_Exercise brief_:
Below this line is the material. Write out only its lines from the one containing "(** ** Python numbers" through the one containing "computed in [Q]. *)", both kept, exactly.

§

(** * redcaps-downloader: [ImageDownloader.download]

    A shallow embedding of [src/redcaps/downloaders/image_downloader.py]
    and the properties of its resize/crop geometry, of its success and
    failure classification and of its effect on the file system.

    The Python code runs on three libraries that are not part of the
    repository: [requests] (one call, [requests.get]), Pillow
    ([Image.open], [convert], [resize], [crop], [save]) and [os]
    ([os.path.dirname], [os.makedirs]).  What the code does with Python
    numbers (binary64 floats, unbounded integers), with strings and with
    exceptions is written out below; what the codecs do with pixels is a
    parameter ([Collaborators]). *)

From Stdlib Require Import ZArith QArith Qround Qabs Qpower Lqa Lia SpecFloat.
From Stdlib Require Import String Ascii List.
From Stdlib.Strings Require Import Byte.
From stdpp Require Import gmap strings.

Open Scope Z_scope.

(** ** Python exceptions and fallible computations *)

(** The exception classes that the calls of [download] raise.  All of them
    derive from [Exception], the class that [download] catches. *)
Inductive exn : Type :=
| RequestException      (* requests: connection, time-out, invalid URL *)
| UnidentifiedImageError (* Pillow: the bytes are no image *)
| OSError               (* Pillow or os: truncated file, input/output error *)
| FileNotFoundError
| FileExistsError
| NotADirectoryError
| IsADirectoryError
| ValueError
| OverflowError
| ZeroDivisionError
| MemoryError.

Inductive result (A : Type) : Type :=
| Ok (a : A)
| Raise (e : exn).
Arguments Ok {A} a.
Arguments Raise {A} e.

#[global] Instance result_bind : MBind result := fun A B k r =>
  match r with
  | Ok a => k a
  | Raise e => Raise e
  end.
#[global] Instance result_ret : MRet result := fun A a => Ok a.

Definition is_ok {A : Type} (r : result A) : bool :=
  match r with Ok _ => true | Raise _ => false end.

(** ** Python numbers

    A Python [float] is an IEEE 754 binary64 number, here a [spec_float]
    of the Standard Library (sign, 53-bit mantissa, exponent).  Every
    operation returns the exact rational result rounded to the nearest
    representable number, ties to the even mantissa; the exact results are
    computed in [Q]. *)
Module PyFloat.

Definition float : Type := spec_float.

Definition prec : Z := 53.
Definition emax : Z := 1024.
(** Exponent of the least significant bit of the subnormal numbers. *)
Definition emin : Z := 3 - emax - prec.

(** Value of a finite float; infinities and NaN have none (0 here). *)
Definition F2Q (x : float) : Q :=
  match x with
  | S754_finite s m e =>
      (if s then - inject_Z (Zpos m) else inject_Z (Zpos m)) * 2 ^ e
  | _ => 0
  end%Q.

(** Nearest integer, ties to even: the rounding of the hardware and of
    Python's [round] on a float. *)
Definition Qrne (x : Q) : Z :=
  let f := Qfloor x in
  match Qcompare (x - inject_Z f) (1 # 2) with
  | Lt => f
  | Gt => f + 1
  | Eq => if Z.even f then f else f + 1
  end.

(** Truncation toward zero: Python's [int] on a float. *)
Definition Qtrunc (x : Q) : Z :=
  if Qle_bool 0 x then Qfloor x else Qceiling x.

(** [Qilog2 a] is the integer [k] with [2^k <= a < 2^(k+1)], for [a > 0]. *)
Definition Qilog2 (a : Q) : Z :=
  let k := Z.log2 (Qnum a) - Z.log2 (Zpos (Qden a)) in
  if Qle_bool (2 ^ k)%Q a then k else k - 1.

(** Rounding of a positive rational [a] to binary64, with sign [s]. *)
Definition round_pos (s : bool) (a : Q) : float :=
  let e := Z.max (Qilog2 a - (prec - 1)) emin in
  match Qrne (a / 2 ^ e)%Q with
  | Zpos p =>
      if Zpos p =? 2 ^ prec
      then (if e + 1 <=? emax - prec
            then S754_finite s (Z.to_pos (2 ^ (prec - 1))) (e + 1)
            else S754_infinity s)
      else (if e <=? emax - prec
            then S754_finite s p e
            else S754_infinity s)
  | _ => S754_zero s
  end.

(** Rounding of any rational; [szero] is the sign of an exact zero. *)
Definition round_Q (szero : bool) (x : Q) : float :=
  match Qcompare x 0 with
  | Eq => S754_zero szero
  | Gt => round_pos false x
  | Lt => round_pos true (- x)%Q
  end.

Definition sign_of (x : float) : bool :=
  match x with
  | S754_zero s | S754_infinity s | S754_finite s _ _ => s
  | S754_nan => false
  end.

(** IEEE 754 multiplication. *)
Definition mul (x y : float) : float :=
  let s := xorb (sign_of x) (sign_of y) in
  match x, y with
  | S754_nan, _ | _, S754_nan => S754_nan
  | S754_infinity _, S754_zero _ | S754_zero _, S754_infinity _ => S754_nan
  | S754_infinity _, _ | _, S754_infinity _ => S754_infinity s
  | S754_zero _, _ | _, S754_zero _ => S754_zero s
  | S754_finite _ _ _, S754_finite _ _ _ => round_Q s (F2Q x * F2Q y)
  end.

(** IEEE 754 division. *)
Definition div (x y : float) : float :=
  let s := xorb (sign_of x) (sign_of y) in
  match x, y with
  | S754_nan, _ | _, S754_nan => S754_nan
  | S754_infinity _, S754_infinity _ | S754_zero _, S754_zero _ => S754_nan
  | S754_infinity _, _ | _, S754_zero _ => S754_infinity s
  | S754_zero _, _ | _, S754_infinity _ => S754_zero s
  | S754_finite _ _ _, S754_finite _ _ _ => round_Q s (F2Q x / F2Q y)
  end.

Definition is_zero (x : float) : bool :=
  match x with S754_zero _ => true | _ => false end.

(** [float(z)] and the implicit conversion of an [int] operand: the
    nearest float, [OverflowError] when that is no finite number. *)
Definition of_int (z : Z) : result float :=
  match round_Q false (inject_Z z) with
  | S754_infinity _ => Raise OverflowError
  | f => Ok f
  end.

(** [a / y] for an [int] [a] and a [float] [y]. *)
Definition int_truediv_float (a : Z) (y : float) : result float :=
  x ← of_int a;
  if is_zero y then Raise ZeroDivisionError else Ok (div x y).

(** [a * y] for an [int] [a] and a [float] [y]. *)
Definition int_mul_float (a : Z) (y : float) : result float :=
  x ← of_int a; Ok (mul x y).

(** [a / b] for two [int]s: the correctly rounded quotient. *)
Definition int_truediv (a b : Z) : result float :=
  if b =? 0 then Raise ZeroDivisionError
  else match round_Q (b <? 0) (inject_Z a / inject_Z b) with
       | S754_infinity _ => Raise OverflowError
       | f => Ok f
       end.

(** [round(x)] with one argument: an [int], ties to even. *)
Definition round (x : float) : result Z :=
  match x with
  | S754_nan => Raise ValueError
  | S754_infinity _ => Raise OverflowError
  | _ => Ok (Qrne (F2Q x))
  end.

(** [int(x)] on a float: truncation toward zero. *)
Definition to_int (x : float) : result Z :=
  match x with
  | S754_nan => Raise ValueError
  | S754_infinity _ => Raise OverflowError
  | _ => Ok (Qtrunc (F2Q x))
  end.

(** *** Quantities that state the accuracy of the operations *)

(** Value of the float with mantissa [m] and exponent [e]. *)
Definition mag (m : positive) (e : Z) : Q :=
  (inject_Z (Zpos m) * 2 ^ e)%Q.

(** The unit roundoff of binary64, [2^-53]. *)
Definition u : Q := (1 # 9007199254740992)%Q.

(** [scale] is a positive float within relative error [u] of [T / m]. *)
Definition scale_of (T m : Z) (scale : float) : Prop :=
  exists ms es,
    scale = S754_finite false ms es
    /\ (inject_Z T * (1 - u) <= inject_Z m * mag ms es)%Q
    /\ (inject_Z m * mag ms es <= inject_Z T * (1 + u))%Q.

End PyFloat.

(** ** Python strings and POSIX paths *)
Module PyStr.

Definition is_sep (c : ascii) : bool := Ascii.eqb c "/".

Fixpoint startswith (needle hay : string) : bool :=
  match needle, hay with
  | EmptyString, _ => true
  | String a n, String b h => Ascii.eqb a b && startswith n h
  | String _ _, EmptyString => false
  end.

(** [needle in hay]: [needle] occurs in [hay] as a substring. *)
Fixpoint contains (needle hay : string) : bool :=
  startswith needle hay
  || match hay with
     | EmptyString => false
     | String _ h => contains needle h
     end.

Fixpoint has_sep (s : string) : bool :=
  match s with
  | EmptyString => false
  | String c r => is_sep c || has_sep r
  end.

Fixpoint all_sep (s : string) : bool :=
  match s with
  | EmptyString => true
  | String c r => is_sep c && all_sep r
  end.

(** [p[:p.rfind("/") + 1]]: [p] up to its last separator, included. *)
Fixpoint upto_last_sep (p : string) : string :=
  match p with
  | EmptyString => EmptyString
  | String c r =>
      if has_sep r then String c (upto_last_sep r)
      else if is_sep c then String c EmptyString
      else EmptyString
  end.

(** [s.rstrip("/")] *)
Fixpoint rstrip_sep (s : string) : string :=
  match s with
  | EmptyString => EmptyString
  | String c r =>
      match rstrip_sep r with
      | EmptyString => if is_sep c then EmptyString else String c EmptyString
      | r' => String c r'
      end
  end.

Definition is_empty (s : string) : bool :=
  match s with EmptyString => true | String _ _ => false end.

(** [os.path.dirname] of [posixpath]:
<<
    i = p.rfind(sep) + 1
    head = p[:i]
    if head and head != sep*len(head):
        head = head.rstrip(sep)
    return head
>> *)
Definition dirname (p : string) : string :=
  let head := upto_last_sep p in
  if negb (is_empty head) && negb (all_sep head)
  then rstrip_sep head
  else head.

§

_Exercise result_:
(** ** Python numbers

    A Python [float] is an IEEE 754 binary64 number, here a [spec_float]
    of the Standard Library (sign, 53-bit mantissa, exponent).  Every
    operation returns the exact rational result rounded to the nearest
    representable number, ties to the even mantissa; the exact results are
    computed in [Q]. *)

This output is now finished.